Task directions:
The task calls for each line of the records below in which the word "Require" appears.

Listed entries:
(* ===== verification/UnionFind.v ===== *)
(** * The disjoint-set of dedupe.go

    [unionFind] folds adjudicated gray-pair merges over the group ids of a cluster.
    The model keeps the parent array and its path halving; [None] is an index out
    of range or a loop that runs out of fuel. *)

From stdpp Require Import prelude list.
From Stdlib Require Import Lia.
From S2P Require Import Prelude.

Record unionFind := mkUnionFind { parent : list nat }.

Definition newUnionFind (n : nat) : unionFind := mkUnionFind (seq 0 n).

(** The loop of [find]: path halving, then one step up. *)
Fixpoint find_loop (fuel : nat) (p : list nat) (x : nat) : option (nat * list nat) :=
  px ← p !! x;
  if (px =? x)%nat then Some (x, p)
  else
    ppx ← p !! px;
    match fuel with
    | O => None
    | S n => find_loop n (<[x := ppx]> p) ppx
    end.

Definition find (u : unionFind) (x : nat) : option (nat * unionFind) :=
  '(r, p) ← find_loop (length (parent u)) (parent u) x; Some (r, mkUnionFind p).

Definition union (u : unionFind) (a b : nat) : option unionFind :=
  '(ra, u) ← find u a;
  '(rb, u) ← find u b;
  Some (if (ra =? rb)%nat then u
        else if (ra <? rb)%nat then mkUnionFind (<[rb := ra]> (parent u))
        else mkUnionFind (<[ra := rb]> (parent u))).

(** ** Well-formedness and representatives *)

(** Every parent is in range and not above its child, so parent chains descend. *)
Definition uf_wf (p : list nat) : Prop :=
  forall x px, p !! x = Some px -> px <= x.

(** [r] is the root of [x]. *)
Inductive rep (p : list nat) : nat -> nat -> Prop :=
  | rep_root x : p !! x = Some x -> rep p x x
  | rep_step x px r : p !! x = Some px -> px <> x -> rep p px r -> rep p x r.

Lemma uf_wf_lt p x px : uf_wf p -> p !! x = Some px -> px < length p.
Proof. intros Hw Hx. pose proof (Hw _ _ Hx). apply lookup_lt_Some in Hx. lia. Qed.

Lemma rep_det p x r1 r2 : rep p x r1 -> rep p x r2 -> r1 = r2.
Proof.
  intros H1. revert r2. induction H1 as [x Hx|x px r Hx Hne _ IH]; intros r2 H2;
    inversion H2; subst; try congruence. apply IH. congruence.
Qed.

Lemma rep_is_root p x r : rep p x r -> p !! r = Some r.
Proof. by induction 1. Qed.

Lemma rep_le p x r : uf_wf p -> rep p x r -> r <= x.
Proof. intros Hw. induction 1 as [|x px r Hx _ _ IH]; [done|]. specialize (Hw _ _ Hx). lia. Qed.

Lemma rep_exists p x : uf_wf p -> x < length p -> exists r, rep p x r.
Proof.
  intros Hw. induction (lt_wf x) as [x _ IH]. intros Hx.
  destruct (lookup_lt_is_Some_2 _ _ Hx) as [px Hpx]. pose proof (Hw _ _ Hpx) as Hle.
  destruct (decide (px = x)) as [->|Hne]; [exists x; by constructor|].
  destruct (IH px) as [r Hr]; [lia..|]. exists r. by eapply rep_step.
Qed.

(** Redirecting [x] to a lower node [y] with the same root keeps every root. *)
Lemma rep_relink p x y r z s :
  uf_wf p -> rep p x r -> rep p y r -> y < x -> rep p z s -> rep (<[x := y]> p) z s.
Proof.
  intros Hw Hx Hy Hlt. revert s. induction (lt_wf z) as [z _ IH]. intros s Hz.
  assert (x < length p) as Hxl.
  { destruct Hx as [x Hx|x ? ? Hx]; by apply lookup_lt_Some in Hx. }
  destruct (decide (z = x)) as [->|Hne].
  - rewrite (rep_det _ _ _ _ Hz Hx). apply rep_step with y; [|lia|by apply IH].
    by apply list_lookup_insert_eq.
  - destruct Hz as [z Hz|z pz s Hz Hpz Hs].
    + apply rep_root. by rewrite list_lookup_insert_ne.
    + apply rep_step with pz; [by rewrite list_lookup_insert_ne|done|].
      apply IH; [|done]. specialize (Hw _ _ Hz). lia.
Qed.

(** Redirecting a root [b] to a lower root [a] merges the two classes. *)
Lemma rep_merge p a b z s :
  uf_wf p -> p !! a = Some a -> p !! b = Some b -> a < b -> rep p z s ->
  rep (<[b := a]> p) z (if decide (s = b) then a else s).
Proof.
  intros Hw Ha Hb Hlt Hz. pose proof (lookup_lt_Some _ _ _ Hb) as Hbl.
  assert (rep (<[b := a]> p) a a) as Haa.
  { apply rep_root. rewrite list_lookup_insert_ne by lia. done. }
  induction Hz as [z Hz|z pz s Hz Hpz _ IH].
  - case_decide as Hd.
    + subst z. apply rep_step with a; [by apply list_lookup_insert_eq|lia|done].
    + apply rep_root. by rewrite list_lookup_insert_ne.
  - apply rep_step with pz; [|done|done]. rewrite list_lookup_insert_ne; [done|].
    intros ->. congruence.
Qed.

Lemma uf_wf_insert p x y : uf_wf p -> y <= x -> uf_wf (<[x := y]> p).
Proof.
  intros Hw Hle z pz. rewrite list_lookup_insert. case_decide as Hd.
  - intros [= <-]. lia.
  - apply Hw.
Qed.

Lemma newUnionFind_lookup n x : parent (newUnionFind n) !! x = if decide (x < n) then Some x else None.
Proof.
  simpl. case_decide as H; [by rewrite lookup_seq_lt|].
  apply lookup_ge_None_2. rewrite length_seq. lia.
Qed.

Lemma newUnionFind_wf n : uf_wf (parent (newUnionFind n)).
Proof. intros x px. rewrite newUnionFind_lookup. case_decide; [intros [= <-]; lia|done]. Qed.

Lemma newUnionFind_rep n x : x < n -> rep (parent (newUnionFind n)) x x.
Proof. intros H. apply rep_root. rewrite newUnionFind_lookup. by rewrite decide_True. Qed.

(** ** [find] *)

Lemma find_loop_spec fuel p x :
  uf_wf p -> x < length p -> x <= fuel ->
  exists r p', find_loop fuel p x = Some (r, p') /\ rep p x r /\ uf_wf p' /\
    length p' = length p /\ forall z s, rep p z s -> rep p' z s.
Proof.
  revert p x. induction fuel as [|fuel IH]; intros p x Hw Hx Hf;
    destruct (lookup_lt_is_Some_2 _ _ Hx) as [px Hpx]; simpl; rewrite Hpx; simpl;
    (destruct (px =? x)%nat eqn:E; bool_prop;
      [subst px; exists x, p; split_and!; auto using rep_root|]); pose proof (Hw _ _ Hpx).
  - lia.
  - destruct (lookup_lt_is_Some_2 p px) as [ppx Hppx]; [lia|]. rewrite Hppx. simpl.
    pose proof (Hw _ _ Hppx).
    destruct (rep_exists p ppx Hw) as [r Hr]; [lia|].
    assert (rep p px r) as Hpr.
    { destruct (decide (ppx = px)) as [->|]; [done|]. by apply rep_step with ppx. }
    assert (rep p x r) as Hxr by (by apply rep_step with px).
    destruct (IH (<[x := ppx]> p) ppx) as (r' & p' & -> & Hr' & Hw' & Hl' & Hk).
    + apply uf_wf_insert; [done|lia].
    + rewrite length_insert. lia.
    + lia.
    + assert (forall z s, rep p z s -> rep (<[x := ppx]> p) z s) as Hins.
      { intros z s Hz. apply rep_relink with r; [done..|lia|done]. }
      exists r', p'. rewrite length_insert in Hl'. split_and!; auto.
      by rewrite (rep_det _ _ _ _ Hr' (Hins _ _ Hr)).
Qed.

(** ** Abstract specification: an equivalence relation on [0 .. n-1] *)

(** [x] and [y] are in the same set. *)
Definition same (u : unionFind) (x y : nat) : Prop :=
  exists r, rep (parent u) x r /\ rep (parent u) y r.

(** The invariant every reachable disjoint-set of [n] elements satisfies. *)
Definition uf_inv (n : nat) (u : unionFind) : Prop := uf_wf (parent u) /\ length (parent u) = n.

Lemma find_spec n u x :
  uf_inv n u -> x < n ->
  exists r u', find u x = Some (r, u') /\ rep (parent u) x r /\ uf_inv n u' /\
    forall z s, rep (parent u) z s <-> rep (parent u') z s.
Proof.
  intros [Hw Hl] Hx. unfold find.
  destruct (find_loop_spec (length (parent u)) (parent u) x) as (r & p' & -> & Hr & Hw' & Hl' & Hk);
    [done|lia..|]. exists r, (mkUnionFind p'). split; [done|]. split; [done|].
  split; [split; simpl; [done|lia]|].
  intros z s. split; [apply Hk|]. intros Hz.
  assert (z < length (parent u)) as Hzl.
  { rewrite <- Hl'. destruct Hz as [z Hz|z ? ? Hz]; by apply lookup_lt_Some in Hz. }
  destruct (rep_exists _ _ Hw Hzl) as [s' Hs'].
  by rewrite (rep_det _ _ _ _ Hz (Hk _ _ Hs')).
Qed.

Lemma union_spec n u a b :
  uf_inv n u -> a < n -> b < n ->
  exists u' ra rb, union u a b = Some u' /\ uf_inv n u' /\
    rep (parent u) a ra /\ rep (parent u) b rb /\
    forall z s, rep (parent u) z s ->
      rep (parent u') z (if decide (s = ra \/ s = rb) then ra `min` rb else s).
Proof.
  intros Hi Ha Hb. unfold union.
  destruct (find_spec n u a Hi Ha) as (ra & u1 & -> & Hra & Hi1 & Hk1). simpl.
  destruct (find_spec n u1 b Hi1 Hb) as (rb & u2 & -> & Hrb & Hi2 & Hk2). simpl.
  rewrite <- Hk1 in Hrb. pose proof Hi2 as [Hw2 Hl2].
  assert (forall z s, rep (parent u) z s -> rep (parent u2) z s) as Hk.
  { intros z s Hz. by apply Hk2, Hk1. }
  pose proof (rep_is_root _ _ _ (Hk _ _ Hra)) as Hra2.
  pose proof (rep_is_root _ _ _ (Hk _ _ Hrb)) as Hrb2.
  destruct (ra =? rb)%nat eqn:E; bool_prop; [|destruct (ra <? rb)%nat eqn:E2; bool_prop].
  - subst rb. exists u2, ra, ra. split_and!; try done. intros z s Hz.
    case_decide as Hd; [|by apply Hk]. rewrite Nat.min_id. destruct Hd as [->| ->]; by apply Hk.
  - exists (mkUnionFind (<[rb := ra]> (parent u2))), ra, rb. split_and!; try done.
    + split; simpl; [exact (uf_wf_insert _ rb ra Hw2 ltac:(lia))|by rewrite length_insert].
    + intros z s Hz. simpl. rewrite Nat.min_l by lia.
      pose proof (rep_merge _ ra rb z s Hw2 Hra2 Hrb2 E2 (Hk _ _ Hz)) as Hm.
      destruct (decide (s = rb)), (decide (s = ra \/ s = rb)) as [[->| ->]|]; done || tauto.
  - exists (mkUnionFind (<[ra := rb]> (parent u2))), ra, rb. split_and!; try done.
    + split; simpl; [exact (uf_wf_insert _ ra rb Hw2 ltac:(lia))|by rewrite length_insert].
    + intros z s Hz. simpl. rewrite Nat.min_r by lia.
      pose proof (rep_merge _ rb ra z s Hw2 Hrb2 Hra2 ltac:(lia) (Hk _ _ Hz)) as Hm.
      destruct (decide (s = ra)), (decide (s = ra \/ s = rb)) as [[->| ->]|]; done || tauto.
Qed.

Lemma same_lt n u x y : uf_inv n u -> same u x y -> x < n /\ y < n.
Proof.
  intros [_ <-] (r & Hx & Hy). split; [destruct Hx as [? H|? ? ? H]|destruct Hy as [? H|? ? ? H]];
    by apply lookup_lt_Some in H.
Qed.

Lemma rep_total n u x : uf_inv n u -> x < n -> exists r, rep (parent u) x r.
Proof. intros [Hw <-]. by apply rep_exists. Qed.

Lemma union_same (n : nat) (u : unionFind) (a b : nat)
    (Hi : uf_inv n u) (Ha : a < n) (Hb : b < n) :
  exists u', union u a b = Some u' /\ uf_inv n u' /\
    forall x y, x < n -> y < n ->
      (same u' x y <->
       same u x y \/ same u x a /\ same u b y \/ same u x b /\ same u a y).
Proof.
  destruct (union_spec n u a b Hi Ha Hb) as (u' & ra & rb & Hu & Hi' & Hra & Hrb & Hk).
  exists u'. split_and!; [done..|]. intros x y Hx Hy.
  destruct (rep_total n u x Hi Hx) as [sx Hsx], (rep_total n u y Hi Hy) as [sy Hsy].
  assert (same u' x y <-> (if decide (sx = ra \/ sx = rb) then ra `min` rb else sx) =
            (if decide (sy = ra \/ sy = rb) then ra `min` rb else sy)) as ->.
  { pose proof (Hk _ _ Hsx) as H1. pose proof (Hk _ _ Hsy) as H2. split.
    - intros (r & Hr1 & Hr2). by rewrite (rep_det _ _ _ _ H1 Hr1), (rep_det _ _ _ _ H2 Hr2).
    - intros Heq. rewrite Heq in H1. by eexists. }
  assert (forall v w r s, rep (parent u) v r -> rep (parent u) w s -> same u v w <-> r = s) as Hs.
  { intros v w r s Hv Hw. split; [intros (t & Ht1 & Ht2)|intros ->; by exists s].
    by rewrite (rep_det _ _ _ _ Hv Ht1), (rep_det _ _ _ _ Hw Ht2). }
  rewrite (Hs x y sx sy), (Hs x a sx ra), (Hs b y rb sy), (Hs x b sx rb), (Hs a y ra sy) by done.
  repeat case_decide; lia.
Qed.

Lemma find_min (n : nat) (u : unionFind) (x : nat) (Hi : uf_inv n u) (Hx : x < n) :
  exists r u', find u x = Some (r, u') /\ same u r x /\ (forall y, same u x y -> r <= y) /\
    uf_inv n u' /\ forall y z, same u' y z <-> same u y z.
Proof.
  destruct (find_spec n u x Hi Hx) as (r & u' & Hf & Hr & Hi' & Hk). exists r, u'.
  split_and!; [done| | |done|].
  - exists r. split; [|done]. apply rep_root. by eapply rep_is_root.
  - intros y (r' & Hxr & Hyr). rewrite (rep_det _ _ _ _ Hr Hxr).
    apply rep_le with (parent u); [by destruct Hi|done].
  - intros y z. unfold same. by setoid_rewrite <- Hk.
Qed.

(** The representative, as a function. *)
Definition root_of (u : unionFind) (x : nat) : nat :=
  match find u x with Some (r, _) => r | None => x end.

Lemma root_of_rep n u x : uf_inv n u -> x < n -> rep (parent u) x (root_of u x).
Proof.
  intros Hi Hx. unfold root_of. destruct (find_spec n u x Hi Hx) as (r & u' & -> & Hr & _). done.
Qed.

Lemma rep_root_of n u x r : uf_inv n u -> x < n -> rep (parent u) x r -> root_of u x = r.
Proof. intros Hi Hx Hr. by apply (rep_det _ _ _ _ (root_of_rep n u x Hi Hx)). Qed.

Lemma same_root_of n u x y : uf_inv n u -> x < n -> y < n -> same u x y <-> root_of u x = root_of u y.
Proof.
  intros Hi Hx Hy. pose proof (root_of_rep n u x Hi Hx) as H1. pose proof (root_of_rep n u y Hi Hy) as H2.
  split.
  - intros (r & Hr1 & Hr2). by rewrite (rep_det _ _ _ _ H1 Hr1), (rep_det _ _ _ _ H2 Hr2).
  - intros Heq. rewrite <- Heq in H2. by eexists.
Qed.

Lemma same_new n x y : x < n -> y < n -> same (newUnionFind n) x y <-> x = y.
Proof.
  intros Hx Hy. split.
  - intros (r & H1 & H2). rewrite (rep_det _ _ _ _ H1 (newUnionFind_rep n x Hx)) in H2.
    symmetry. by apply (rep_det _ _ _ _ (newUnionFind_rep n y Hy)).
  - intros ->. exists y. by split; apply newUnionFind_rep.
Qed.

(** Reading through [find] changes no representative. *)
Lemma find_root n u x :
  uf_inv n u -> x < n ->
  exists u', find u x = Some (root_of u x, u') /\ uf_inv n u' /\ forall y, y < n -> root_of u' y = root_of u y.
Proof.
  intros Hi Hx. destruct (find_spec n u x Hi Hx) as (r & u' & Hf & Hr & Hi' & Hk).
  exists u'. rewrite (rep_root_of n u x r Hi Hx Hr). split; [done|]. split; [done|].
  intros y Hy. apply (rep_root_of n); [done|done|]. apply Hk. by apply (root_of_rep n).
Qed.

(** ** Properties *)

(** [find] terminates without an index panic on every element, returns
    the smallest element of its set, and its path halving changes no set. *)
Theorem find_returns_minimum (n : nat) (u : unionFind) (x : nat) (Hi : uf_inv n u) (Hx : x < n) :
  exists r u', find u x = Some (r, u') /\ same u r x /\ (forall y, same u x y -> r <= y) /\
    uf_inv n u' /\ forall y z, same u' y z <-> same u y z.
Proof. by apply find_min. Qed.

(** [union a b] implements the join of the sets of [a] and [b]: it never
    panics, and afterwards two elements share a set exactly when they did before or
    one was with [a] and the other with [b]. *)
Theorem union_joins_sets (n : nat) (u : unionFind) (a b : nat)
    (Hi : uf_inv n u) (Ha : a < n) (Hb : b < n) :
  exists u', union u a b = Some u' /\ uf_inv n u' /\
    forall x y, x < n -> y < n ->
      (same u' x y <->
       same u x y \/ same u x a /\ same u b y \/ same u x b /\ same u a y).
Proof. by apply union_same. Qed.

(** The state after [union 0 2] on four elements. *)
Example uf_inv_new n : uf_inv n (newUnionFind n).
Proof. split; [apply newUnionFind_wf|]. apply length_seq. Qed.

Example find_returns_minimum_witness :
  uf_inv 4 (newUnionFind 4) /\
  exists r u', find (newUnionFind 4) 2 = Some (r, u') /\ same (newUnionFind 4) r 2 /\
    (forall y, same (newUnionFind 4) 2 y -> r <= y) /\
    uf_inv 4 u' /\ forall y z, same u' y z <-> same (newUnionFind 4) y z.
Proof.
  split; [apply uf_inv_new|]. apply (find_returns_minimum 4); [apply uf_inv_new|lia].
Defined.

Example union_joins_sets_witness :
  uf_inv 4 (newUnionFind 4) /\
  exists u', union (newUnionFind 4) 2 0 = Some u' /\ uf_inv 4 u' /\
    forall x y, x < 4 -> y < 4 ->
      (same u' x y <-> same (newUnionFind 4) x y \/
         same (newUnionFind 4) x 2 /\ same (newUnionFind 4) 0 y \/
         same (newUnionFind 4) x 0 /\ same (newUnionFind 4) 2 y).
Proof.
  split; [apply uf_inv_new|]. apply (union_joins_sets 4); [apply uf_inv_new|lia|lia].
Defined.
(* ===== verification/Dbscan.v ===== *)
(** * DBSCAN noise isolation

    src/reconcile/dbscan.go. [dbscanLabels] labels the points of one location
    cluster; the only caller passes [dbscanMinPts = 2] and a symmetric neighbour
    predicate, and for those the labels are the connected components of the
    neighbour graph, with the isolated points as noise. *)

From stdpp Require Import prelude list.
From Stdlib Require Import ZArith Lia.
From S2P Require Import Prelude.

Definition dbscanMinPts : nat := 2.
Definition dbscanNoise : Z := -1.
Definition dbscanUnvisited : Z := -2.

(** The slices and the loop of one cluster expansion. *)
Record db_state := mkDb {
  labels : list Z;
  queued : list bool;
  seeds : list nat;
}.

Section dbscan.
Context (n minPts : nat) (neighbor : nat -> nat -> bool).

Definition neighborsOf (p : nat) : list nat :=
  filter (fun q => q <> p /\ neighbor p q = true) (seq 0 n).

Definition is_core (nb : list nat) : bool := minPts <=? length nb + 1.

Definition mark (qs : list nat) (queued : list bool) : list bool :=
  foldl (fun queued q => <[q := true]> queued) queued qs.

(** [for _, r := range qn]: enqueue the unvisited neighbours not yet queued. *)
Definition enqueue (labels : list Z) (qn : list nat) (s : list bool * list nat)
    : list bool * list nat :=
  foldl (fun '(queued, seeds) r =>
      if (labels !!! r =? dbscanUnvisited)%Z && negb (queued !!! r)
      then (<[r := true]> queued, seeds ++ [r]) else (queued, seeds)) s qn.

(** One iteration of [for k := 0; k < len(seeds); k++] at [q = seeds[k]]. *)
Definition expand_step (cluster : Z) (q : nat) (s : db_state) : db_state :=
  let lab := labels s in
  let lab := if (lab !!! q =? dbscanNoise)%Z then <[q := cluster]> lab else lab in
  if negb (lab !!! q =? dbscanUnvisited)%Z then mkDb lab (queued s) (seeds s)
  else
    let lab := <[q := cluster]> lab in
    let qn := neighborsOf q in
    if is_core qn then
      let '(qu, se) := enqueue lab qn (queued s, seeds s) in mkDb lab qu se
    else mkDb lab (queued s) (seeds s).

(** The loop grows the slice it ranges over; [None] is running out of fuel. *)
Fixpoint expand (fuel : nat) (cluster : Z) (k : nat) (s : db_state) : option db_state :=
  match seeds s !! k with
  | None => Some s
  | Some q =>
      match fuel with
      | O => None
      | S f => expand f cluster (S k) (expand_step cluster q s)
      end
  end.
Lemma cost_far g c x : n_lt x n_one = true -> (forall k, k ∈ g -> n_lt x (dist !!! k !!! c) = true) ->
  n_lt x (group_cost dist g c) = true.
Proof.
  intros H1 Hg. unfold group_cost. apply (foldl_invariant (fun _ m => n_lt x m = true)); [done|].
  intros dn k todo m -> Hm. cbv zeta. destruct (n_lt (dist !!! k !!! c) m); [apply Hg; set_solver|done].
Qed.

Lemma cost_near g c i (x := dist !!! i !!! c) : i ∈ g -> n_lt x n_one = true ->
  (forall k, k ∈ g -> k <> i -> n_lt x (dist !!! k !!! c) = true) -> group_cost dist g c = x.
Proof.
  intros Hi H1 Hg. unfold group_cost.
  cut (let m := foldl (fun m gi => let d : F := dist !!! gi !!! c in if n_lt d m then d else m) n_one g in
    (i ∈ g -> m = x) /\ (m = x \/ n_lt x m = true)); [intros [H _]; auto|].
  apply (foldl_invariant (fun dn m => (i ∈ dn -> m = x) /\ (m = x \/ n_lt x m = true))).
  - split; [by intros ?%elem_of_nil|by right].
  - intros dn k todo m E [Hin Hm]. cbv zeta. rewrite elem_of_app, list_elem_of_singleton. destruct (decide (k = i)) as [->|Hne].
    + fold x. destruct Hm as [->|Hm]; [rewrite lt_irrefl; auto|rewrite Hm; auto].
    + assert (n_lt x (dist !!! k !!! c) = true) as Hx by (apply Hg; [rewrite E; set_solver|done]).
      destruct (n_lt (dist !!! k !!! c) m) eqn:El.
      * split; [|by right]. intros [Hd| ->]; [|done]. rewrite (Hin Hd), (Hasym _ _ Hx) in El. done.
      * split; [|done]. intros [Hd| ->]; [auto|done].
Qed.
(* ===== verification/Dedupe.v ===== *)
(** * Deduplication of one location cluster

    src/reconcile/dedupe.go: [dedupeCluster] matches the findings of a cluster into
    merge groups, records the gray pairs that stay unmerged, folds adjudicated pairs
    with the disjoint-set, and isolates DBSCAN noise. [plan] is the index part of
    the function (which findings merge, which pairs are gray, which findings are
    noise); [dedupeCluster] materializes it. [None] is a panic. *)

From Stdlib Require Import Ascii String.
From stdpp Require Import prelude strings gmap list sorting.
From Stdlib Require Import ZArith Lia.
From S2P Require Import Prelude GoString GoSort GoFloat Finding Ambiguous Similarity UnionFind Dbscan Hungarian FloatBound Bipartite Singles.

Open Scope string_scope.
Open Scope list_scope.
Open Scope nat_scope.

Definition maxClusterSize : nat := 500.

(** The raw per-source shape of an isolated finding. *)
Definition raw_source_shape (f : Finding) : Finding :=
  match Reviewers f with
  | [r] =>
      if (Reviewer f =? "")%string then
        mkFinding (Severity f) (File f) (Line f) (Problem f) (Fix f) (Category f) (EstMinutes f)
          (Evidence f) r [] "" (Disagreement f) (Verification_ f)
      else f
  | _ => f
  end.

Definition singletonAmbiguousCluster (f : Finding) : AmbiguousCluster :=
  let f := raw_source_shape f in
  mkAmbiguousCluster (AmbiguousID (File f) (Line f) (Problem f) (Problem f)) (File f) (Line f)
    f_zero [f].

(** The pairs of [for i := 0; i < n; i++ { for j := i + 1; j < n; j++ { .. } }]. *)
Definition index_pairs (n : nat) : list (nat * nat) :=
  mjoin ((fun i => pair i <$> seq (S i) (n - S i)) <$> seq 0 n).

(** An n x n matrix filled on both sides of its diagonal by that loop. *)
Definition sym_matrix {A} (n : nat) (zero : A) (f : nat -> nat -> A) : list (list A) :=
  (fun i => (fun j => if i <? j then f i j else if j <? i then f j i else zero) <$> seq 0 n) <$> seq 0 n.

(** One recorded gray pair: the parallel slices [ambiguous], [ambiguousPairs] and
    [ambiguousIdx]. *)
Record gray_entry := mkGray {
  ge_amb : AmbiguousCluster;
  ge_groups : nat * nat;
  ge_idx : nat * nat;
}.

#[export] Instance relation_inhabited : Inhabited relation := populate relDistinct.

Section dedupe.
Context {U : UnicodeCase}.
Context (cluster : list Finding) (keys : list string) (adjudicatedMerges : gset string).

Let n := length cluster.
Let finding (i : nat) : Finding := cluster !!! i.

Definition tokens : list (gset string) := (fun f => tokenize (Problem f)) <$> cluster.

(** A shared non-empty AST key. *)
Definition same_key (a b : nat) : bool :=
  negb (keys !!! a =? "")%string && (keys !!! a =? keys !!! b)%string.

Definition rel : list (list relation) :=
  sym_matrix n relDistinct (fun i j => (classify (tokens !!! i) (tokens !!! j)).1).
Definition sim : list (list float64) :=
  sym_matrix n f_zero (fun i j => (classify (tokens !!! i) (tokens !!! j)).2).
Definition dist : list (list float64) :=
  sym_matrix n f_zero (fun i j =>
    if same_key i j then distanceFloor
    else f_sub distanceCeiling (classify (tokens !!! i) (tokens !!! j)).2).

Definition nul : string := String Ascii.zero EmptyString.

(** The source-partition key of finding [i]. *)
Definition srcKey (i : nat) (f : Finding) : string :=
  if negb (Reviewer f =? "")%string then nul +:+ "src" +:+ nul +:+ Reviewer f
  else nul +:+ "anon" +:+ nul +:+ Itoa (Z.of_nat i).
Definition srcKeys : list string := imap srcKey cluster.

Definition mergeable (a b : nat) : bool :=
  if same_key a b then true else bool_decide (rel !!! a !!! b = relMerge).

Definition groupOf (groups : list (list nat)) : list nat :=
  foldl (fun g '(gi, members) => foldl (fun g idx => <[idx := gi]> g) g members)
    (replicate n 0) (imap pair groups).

Answer for this exercise:
From stdpp Require Import prelude list.
From Stdlib Require Import Lia.
From S2P Require Import Prelude.
From stdpp Require Import prelude list.
From Stdlib Require Import ZArith Lia.
From S2P Require Import Prelude.
From Stdlib Require Import Ascii String.
From stdpp Require Import prelude strings gmap list sorting.
From Stdlib Require Import ZArith Lia.
From S2P Require Import Prelude GoString GoSort GoFloat Finding Ambiguous Similarity UnionFind Dbscan Hungarian FloatBound Bipartite Singles.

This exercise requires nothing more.